La
mise à niveau hôtelière constitue l’un des axes stratégiques de consolidation
du secteur sur le marché international. Décidé à l’issue de la crise
conjoncturelle de 2002-2003, le lancement du programme a démarré en 2005 avec
l’objectif d’augmenter la compétitivité des établissements touristiques,
d’améliorer leur capacité et de renforcer la qualité des services et des
ressources humaines. Cependant, la phase pilote du programme, qui a concerné 45
unités hôtelières, a montré certaines lacunes relatives essentiellement à la
faiblesse de l’investissement immatériels dans les hôtels tunisiens.

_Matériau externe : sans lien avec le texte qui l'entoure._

Lemma Delete_leaf_root t t1 l i : Delete_leaf t l i = Ret t1 -> bt_root t1 = bt_root t.
Proof.
  unfold Delete_leaf. destruct (load t l) as [nd| | |]; try done. cbn [mbind outcome_bind].
  case_decide; [|done]. destruct (memmove _ _ _ _) as [ks| | |]; try done. cbn [mbind outcome_bind].
  destruct (if bt_keyOnly t then _ else _); try done. by intros [= <-].
Qed.

(** The whole of [Delete] under a root branch, from its two parts. *)
Lemma Delete_two t r left right l kvs i m :
  btree_inv t (fill (Frame r left right) (TLeaf l kvs)) 1 -> bt_keyOnly t = false ->
  length (entries (fill (Frame r left right) (TLeaf l kvs))) < 2048 -> i < length kvs ->
  exists t1 T d, Delete t (mkPath [mkPathNode r (length left)] l i m) =
      Ret (set_count t1 (int32 (bt_count t - 1))) /\
    tree_inv kt t1 T d /\ bt_keyOnly t1 = false /\
    entries T = ents (lseq left) ++ remove_at i kvs ++ ents (rseq right).
Proof.
  intros [Hroot Hc Hs Hd Hg _] Hko Hlen Hi. unfold entries in Hlen.
  rewrite seqs_fill in Hs, Hd, Hlen. cbn [seqs f_left f_right] in Hs, Hd, Hlen.
  apply root_good_fill in Hg as (Hgf & Hgl & Hcap). simpl in Hroot, Hcap, Hgl.
  destruct (Delete_entry_spec t r left right l kvs i m Hc Hs Hd Hi ltac:(lia)) as (t1 & left' & E & Hrm).
  destruct Hrm as [Hsame Hl1 Hc1 Hs1 Hd1 He1].
  pose proof (f_equal length Hl1) as Hll. rewrite !length_fmap in Hll.
  assert (Hgf' : frame_good 0 1 (Frame r left' right)).
  { unfold frame_good in *. cbn [f_left f_right] in *. by rewrite Hl1, Hll. }
  assert (Hroom : length left' + length right <= 62).
  { destruct Hgf as (Hg1 & Hg2 & _). rewrite !ents_app, !length_app, ents_IEnt in Hlen. cbn [f_left f_right] in Hg1, Hg2.
    pose proof (siblings_bounded _ _ Hg1 eq_refl) as H1. pose proof (siblings_bounded _ _ Hg2 eq_refl) as H2.
    rewrite <- ents_lseq_seqs, length_fmap in H1. rewrite <- ents_rseq_seqs, length_fmap in H2. lia. }
  set (path := mkPath [mkPathNode r (length left)] l i m) in *.
  assert (exists res, RebalanceLeaf t1 l path 1 = Ret res /\
    rebalanced t1 res (seqs (fill (Frame r left' right) (TLeaf l (remove_at i kvs))))) as (res & Er & T & d & HT & HE & Hk & Hcn).
  { destruct (decide (32 <= length (remove_at i kvs))) as [Hbig|Hsmall].
    - exists (t1, None). split.
      + eapply RebalanceLeaf_full; [|by rewrite (same_capacity _ _ Hsame)|done].
        eapply carries_perm; [|exact Hc1]. rewrite nodes_fill. cbn [nodes]. symmetry. apply Permutation_cons_append.
      + eexists _, 1. split; [|done]. cbn [fst snd]. apply tree_inv_intro; rewrite ?seqs_fill; auto.
        * by rewrite (same_root _ _ Hsame).
        * rewrite (same_capacity _ _ Hsame), Hcap. apply root_good_fill. split; [done|]. split; [|done].
          simpl. rewrite length_remove_at in * by done. lia.
    - apply (two_rebalance t1 r left' right l (remove_at i kvs) path); auto.
      + by rewrite (same_root _ _ Hsame).
      + by rewrite (same_keyOnly _ _ Hsame).
      + by rewrite (same_capacity _ _ Hsame).
      + rewrite length_remove_at in * by done. lia.
      + unfold path. simpl. by rewrite Hll. }
  exists (match res.2 with Some r' => set_root res.1 r' | None => res.1 end), T, d.
  split; [|split; [done|split]].
  - assert (Hne : l <> r).
    { intros ->. pose proof (carries_nodup _ _ Hc) as Hnd. revert Hnd.
      rewrite nodes_fill. unfold frame_nodes. csimpl. rewrite NoDup_cons, fmap_app, elem_of_app. intros [Hn _].
      apply Hn. right. by left. }
    unfold Delete. fold (Delete_entry t path). unfold Delete_entry in E.
    destruct (Delete_leaf t (Leaf path) (LeafIndex path)) as [t0| | |] eqn:Ed; try done.
    cbn [mbind outcome_bind] in E |- *.
    assert (bt_root t0 = r) as ->.
    { rewrite <- Hroot. by eapply Delete_leaf_root. }
    rewrite decide_True by done. rewrite E. cbn [mbind outcome_bind]. change (Leaf path) with l. change (length (Branches path)) with 1.
    rewrite Er. destruct res as [t2 [r'|]]; cbn [mbind outcome_bind fst snd] in *; do 3 f_equal;
      cbn [set_root bt_count]; by rewrite Hcn, (same_count _ _ Hsame).
  - destruct res as [t2 [r'|]]; simpl in *; by rewrite Hk, (same_keyOnly _ _ Hsame).
  - unfold entries. rewrite HE, seqs_fill. cbn [seqs f_left f_right]. by rewrite !ents_app, ents_IEnt, He1.
Qed.

(** A root leaf: the entry goes, nothing else happens. *)
Lemma Delete_one t l kvs i m :
  btree_inv t (TLeaf l kvs) 0 -> i < length kvs ->
  exists t1, Delete t (mkPath [] l i m) = Ret (set_count t1 (int32 (bt_count t - 1))) /\
    tree_inv kt t1 (TLeaf l (remove_at i kvs)) 0 /\ bt_keyOnly t1 = bt_keyOnly t.
Proof.
  intros [Hroot Hc Hs Hd Hg _] Hi. simpl in Hroot.
  destruct (Delete_leaf_spec t l kvs [] i Hc Hi) as (t1 & E & Hc1 & Hsame & _).
  exists t1. split; [|split; [|apply Hsame]].
  - unfold Delete. cbn [Leaf LeafIndex]. rewrite E. cbn [mbind outcome_bind].
    rewrite (Delete_leaf_root _ _ _ _ E), Hroot, decide_False by (intros H; by apply H).
    simpl. by rewrite (same_count _ _ Hsame).
  - destruct (remove_split kvs i Hi) as (x & k1 & k2 & -> & Hk & Erm). rewrite Erm in *.
    cbn [seqs] in Hs, Hd. rewrite fmap_app in Hs, Hd. csimpl in Hs. csimpl in Hd.
    apply tree_inv_intro; cbn [seqs]; rewrite ?fmap_app.
    + by rewrite (same_root _ _ Hsame).
    + exact Hc1.
    + by eapply sorted_remove.
    + by eapply domain_remove.
    + simpl in *. rewrite (same_capacity _ _ Hsame). rewrite length_app in *. simpl in *. split; [lia|apply Hg].
Qed.

Lemma Delete_represents t l key path :
  represents t l -> D key -> length l < 2048 -> bt_keyOnly t = false ->
  GetPath kt t key = Ret path -> Match path = true ->
  exists t', Delete t path = Ret t' /\ represents t' (remove_at (rank key l) l) /\
    bt_keyOnly t' = false.
Proof.
  intros (T & d & Hi & <-) Hk Hlen Hko Hp Hm.
  destruct (GetPath_spec kt t T d key Hi Hk) as (path' & Hp' & ctx & l & kvs & i & m & HT & -> & Hloc & Hb & Ha).
  rewrite Hp in Hp'. injection Hp' as ->. simpl in Hm. subst m T.
  destruct (descent_rank kt ctx l kvs key i true) as (Hr & _ & e & He & _); auto.
  { eapply (leaf_entries_sorted kt), inv_sorted, Hi. }
  apply lookup_lt_Some in He. rewrite Hr.
  pose proof (inv_count _ _ _ Hi) as Hcn.
  assert (Hrem : remove_at (length (ents (ctx_l ctx)) + i) (entries (plug ctx (TLeaf l kvs))) =
    ents (ctx_l ctx) ++ remove_at i kvs ++ ents (ctx_r ctx)).
  { rewrite entries_plug. unfold remove_at. rewrite take_app_add, drop_app_ge by lia.
    replace (S (length (ents (ctx_l ctx)) + i) - length (ents (ctx_l ctx))) with (S i) by lia.
    rewrite take_app_le, drop_app_le by lia. by rewrite <- !app_assoc. }
  assert (Hlt : length (ents (ctx_l ctx)) + i < length (entries (plug ctx (TLeaf l kvs)))).
  { rewrite entries_plug, !length_app. lia. }
  rewrite Hrem.
  assert (exists t1 T d, Delete t (mkPath ([] ++ rev (frame_node <$> ctx)) l i true) =
    Ret (set_count t1 (int32 (bt_count t - 1))) /\ tree_inv kt t1 T d /\ bt_keyOnly t1 = false /\
    entries T = ents (ctx_l ctx) ++ remove_at i kvs ++ ents (ctx_r ctx)) as (t1 & T1 & d1 & E & Hi1 & Hko1 & HE).
  { pose proof (height_small kt t _ d Hi Hlen) as Hd1. pose proof (inv_shape _ _ _ Hi) as Hg.
    destruct ctx as [|[r left right] [|g ctx]].
    - destruct d; [|done]. destruct (Delete_one t l kvs i true Hi He) as (t1 & E & Hi1 & Hk1).
      exists t1, (TLeaf l (remove_at i kvs)), 0. rewrite Hk1. split_and!; auto.
      simpl. unfold entries. cbn [seqs]. by rewrite ents_IEnt, app_nil_r.
    - destruct (root_good_plug _ _ _ _ Hg) as (d' & -> & _); [done|]. simpl in Hd1. assert (d' = 0) as -> by lia.
      destruct (Delete_two t r left right l kvs i true Hi Hko Hlen He) as (t1 & T & d & E & H1 & H2 & H3).
      exists t1, T, d. simpl. rewrite !app_nil_r. auto.
    - destruct (root_good_plug _ _ _ _ Hg) as (d' & -> & _); [done|]. simpl in Hd1. lia. }
  eexists. split; [exact E|]. split; [|done]. exists T1, d1. split; [|done].
  apply tree_inv_inv; [done|]. rewrite HE, <- Hrem, length_remove_at, Hcn by done. apply int32_pred. lia.
Qed.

Comme l’a indiqué M. Mohamed Belhassine, sous-directeur du Bureau de mise à
niveau touristique (BMNT), lors de la conférence organisée, le 3 novembre 2009
par le BMNT en partenariat avec l’Agence française de développement (AFD),
l’évaluation de la phase pilote a montré une déficience en matière
organisationnelle, la présence d’une gamme de services limitée, l’absence d’une
politique des ressources humaines et la marginalisation de la politique
d’affiliation. «Cette évaluation nous incite à nous focaliser davantage sur la
composante immatérielle et à sensibiliser encore plus les hôteliers sur
l’importance d’investir dans ce domaine», a-t-il indiqué.
M. Belhassine a souligné que le taux de réalisation des investissements globaux
dans cette phase a atteint actuellement 79,8%, tout en précisant que 36 unités
ont réalisé 50% de leur programme de mise à niveau. Selon un sondage effectué
auprès des établissements concernés par le programme, les entraves s’articulent
autour du financement, de la disponibilité des cadres, du manque de clarté de la
vision et du manque de temps.
Concernant l’investissement immatériel, 10% des investissements proposés (200
MDT) y sont destinés.
Parlant de l’expérience de l’hôtel «Les Ambassadeurs», M. Mounir Ben Miled, a
précisé que l’adhésion au
PMNH a permis à l’établissement d’améliorer la qualité
du produit
touristique et la prestation des services de l'hôtel. «La durée de
séjour a évolué de 20%. De même pour le taux d’occupation qui est passé de 53,6%
en 2006 à 58% en 2009. Ceci nous a permis d’augmenter nos tarifs ainsi que notre
chiffre d’affaires de 10%», a-t-il affirmé.
M. Ben Miled se montre confiant en indiquant qu’il vise les quatre étoiles pour
son hôtel, qui est actuellement de catégorie trois étoiles. En 2011, il prévoit
un taux d’occupation de 65% ainsi qu’un RBE stable à 35%.
Il affirme que le programme lui a permis de s’engager encore plus dans la
formation, qui avance à petits pas, reconnaît-il. Actuellement, le taux de
réalisation de l’investissement immatériel est de 45% contre 95% pour le génie
civil et l’équipement et 75% pour l’ameublement et la décoration.